■ Exercise details
Only the lines from the one containing "of the statements it was sent. *)" through the one containing "order of [Object.keys], which" should be printed, exactly as they appear below, with both ends included.

===== Provided entries

(** * Jobly back end: the SQL fragment builders and the Company and Job models

    A shallow embedding of [helpers/sql.js], [models/company.js] and
    [models/job.js].  JavaScript values are a small inductive type, objects
    are association lists kept in the order [Object.keys] enumerates them,
    thrown exceptions are the [Err] side of a result type, and the
    PostgreSQL server behind [db.query] is a record of two tables with a log
    of the statements it was sent. *)

From Stdlib Require Import String Ascii List ZArith Bool Arith Lia.
From Stdlib Require Import Decimal DecimalString DecimalNat DecimalFacts.
From Stdlib Require Import Permutation Sorted.
Import ListNotations.
Open Scope list_scope.
Open Scope string_scope.

(** ** JavaScript values *)

(** The primitive values the models pass around.  Numbers are the integers
    (salaries, head counts, ids), which ToString prints in plain digits;
    other doubles are outside the model. *)
Inductive value : Type :=
| VUndefined
| VNull
| VBool (b : bool)
| VNum (n : Z)
| VStr (s : string).

(** Plain objects used as maps.  The list order is the own-key enumeration
    order of [Object.keys], which for keys that are not array indices is
    insertion order.  Members inherited from [Object.prototype] are not
    modelled. *)
Definition object : Type := list (string * value).

(** What a function may be called with: a primitive (a missing argument is
    [Prim VUndefined]) or a plain object; [a instanceof Object] tells the
    two apart. *)
Inductive jsarg : Type :=
| Prim (v : value)
| Obj (o : object).

Definition Object_keys (o : object) : list string := map fst o.
Definition Object_values (o : object) : list value := map snd o.

(** [o[k]]: a missing property reads as [undefined]. *)
Fixpoint prop (o : object) (k : string) : value :=
  match o with
  | [] => VUndefined
  | (k', v) :: o' => if String.eqb k' k then v else prop o' k
  end.

(** Decimal rendering of an array length or index. *)
Definition dec (n : nat) : string := NilEmpty.string_of_uint (Nat.to_uint n).

(** ToString, as a template literal applies it. *)
Definition to_string (v : value) : string :=
  match v with
  | VUndefined => "undefined"
  | VNull => "null"
  | VBool true => "true"
  | VBool false => "false"
  | VNum n => NilEmpty.string_of_int (Z.to_int n)
  | VStr s => s
  end.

==========

■ Solution below
    of the statements it was sent. *)

From Stdlib Require Import String Ascii List ZArith Bool Arith Lia.
From Stdlib Require Import Decimal DecimalString DecimalNat DecimalFacts.
From Stdlib Require Import Permutation Sorted.
Import ListNotations.
Open Scope list_scope.
Open Scope string_scope.

(** ** JavaScript values *)

(** The primitive values the models pass around.  Numbers are the integers
    (salaries, head counts, ids), which ToString prints in plain digits;
    other doubles are outside the model. *)
Inductive value : Type :=
| VUndefined
| VNull
| VBool (b : bool)
| VNum (n : Z)
| VStr (s : string).

(** Plain objects used as maps.  The list order is the own-key enumeration
    order of [Object.keys], which for keys that are not array indices is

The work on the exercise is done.